## EXERCISE DIRECTIONS
Of the entries below, restate word for word only the section that runs from the line with "Theorem sets_own_their_bindings hs" to the line with "(forall s x, binding_sets", counting both ends.

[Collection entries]
(* ===== verification/BindingSetsSpec.v ===== *)
(** Programs that use sets of bindings: each binding is in one set as long as its pipe is
    open, and each implementation that a strong set owns is deleted at most once. *)
From stdpp Require Import base numbers list option gmap sets.
From Stdlib Require Import ZArith Lia.
From S2P Require Import Prelude Result CMem Buffer Descriptor Validate Serialization Router RouterFacts HandlesFacts.
From S2P Require Import Interfaces InterfacesFacts InterfacesOps InterfacesBinding InterfacesStrong InterfacesSpec.
From S2P Require Import BindingSets BindingSetsFacts BindingSetsCalls.
From Stdlib Require Import Permutation.
From S2P Require Handles ControlMessagesSpec InterfacesRoundtrip.
Section Spec.
Context (debug : bool) (impl_destructor : impl -> prog).
Abbreviation sinv := (sinv debug).
Abbreviation keeps := (keeps debug).

Lemma sets_then {A} (c : M world A) (k : A -> M world unit) G w :
  wlp c w (fun _ w' => sinv G w' /\ skept w w') -> (forall x, keeps (k x)) ->
  wlp (c ≫= k) w (fun _ w' => sinv G w' /\ skept w w').
Proof.
  intros Hc Hk. wlp_step. eapply wlp_mono; [exact Hc|]. intros x w1 [H1 K1].
  eapply wlp_mono; [by apply Hk|]. intros [] w2 [H2 K2]. split; [done|by transitivity w1].
Qed.
Lemma sets_require b (k : M world unit) w (Q : unit -> world -> Prop) :
  (b w = true -> wlp k w Q) -> wlp (require b;; k) w Q.
Proof. intros Hk. unfold require. do 3 wlp_step. destruct (b w); [wlp_step; by apply Hk|done]. Qed.


Lemma bind_assoc_sets {A B C} (c : M world A) (f : A -> M world B) (g : B -> M world C) w (Q : C -> world -> Prop) :
  wlp ((c ≫= f) ≫= g) w Q -> wlp (c ≫= fun x => f x ≫= g) w Q.
Proof. unfold gwlp, mbind, M_bind. by destruct (c w) as [[x w1]| | |]. Qed.

Lemma NewSet_ok G w strong : sinv G w -> wlp (BindingSet_new strong) w (fun _ w' => sinv G w' /\ skept w w').
Proof.
  intros Hw. unfold BindingSet_new, new_name. do 8 wlp_step. split; [by apply (sinv_new_set debug G w strong)|].
  split; [done|]. intros s Hs. cbn. apply lookup_insert_ne. pose proof (si_names _ _ _ Hw s Hs). lia.
Qed.

Lemma run_calls_keeps call : (forall a, keeps (call a)) -> forall a, keeps (run_calls debug true impl_destructor call a).
Proof.
  intros Hcall a.
  induction a as [|k IH|strong k IH|s i h k IH|s i k IH|s k IH|s k IH|s k IH|r res k IH]; intros G w Hw;
    cbn [run_calls]; unfold keep_rule; repeat (apply sets_require; intros ?); cbn [negb orb] in *;
    repeat match goal with
    | Hs : is_set _ _ = true |- _ => apply bool_decide_eq_true in Hs
    | Hs : idle _ _ = true |- _ => apply bool_decide_eq_true in Hs
    end.
  - by wlp_step.
  - unfold new_name. do 5 wlp_step. wlp_step. eapply wlp_mono; [apply IH; exact (sinv_new_impl debug G w Hw)|]. done.
  - apply sets_then; [by apply NewSet_ok|done].
  - apply bind_assoc_sets. apply sets_then; [by apply Add_ok|done].
  - apply sets_then; [|done]. unfold is_strong_set, may_remove in *.
    destruct (binding_sets w !! s) as [x|] eqn:Hx; [|done].
    match goal with Hr : _ && _ = true |- _ => apply andb_true_iff in Hr as [?%bool_decide_eq_true ?%bool_decide_eq_true] end.
    by apply (RemoveBindings_ok debug G w s x i).
  - apply sets_then; [|done]. by apply CloseAll_ok.
  - unfold BindingSet_size. destruct (binding_sets w !! s) as [x|] eqn:Hx; [|by destruct H].
    wlp_step. wlp_step. eapply wlp_vector; [exact Hx|]. wlp_step. by apply IH.
  - apply sets_then; [|done]. by apply BindingSet_destructor_ok.
  - apply sets_then; [|done]. by apply connection_error_keeps.
Qed.

Lemma run_prog_sets fuel a : keeps (run_prog debug true impl_destructor fuel a).
Proof. revert a. induction fuel as [|fuel IH]; intros a; apply run_calls_keeps; [done|exact IH]. Qed.

(** A program that keeps the rules runs as if there were none. *)
Lemma set_rule_watched b : watches (keep_rule true b) (keep_rule false b).
Proof. intros w. unfold keep_rule, require, mbind, M_bind, get. cbn. destruct (b w); [by right|by left]. Qed.

Section Watched.
Context (d e : impl -> M world unit) (de : forall i, watches (d i) (e i)).
Lemma delete_impl_of_watched x : watches (delete_impl_of d x) (delete_impl_of e x).
Proof. unfold delete_impl_of, delete_impl. repeat first [apply de|watch]. Qed.
Lemma CloseAllBindings_watched s : watches (CloseAllBindings debug d s) (CloseAllBindings debug e s).
Proof. unfold CloseAllBindings. repeat first [apply delete_impl_of_watched|watch]. Qed.
Lemma set_error_watched r result : watches (connection_error debug d r result) (connection_error debug e r result).
Proof. unfold connection_error, while_busy, run_closure. repeat first [apply delete_impl_of_watched|watch]. Qed.
End Watched.

Lemma set_calls_watched call call' a : (forall a, watches (call a) (call' a)) ->
  watches (run_calls debug true impl_destructor call a) (run_calls debug false impl_destructor call' a).
Proof.
  intros Hcall. induction a; cbn [run_calls]; unfold BindingSet_destructor, while_busy;
    repeat first [done|apply set_rule_watched|watch|apply CloseAllBindings_watched|apply set_error_watched].
Qed.
Lemma set_prog_watched fuel a :
  watches (run_prog debug true impl_destructor fuel a) (run_prog debug false impl_destructor fuel a).
Proof.
  revert a. induction fuel as [|fuel IH]; intros a; apply set_calls_watched; [|exact IH]. intros; apply watches_refl.
Qed.

Lemma empty_sinv h : hinv debug [] [] h -> objs h = ∅ -> sinv [] (empty_world h).
Proof.
  intros Hh Ho. split; cbn; try done; try (intros *; rewrite ?Ho, lookup_empty; done).
  - constructor.
  - by intros b i (s & x & y & Hs & _).
  - by intros b ?%elem_of_nil.
  - intros n _. rewrite !lookup_empty. split; [done|]. split; [done|]. split; [set_solver|apply not_elem_of_nil].
  - split; [constructor|]. by intros i ?%elem_of_nil.
  - by intros s ?%elem_of_nil.
Qed.

(** C32: A program may do this with sets of bindings: add bindings, remove and close them,
    destroy sets, also while the destructor of an implementation runs, and whichever
    connections fail. The rules: an implementation is in one strong set, once; the one that
    is removed is in the set; while the code of a set runs, the destructors that it runs
    leave the set alone, and its other bindings do not fail. As long as the program keeps
    them - which is when the run that is watched for them does not stop - no assertion
    fails, no set or binding is used after its end and no iterator after it is invalid. The
    bindings that exist are those that are in a set, each in one set, once, and no set has a
    null pointer; a binding's error handler is the function that removes it from its set. An
    implementation in a strong set is in no other place of one and was not deleted, and none
    is deleted twice. Every pipe that came in is closed once or held by a binding. *)
Theorem sets_own_their_bindings hs l ls fuel a :
  MOJO_HANDLE_INVALID ∉ hs -> Forall (granted debug) l -> Forall (Forall (answer_ok false)) ls ->
  run_prog debug true impl_destructor fuel a (empty_world (Interfaces.empty_heap hs l ls)) <> OutOfFuel ->
  exists w, run_prog debug false impl_destructor fuel a (empty_world (Interfaces.empty_heap hs l ls)) = Ok (tt, w) /\
    (forall s x, binding_sets w !! s = Some x -> None ∉ bindings_ x) /\
    NoDup (all_bindings w) /\ (forall a, is_Some (objs (ifaces w) !! a) <-> a ∈ all_bindings w) /\
    (forall s x b, binding_sets w !! s = Some x -> Some b ∈ bindings_ x -> bound_to w s b) /\
    (forall b i, owns [] w b i -> i ∈ impls w /\ forall b', owns [] w b' i -> b' = b) /\
    NoDup (deleted w) /\ (forall i, i ∈ deleted w -> i ∉ impls w) /\
    took (Handles.trace (proc (ifaces w))) ≡ₚ gone (Handles.trace (proc (ifaces w))) ++ Interfaces.held (ifaces w).
Proof.
  intros Hv Hl Hls Hrules.
  destruct (watches_result _ _ _ _ (set_prog_watched fuel a)
    (run_prog_sets fuel a [] _ (empty_sinv _ (empty_hinv debug hs l ls Hv Hl Hls) eq_refl)) Hrules) as ([] & w & Hrun & Hw & _).
  exists w. split; [exact Hrun|]. pose proof Hw as [].
  split; [|split; [done|split; [|split; [|split; [done|split; [apply si_deleted|split; [apply si_deleted|]]]]]]].
  - intros s x Hs Hn. rewrite (si_full s x Hs) in Hn. by apply list_elem_of_fmap in Hn as (? & ? & _).
  - intros b. split; [by intros [o Ho]; eapply si_only|]. intros (s & x & Hs & Hb)%elem_of_all.
    destruct (si_bound s x b Hs Hb) as (y & f & Hy & _). by eexists.
  - intros s x b Hs Hb%in_vector. by eapply si_bound.
  - destruct (hi_owned _ _ _ _ si_heap) as [_ _ _ _ _ _ _ Hacc _ _].
    assert (He : Handles.held (proc (ifaces w)) = []) by (unfold Handles.held; by rewrite (hi_scoped _ _ _ _ si_heap)).
    by rewrite He, app_nil_r in Hacc.
Qed.
End Spec.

## FINISHED TASK
Theorem sets_own_their_bindings hs l ls fuel a :
  MOJO_HANDLE_INVALID ∉ hs -> Forall (granted debug) l -> Forall (Forall (answer_ok false)) ls ->
  run_prog debug true impl_destructor fuel a (empty_world (Interfaces.empty_heap hs l ls)) <> OutOfFuel ->
  exists w, run_prog debug false impl_destructor fuel a (empty_world (Interfaces.empty_heap hs l ls)) = Ok (tt, w) /\
    (forall s x, binding_sets w !! s = Some x -> None ∉ bindings_ x) /\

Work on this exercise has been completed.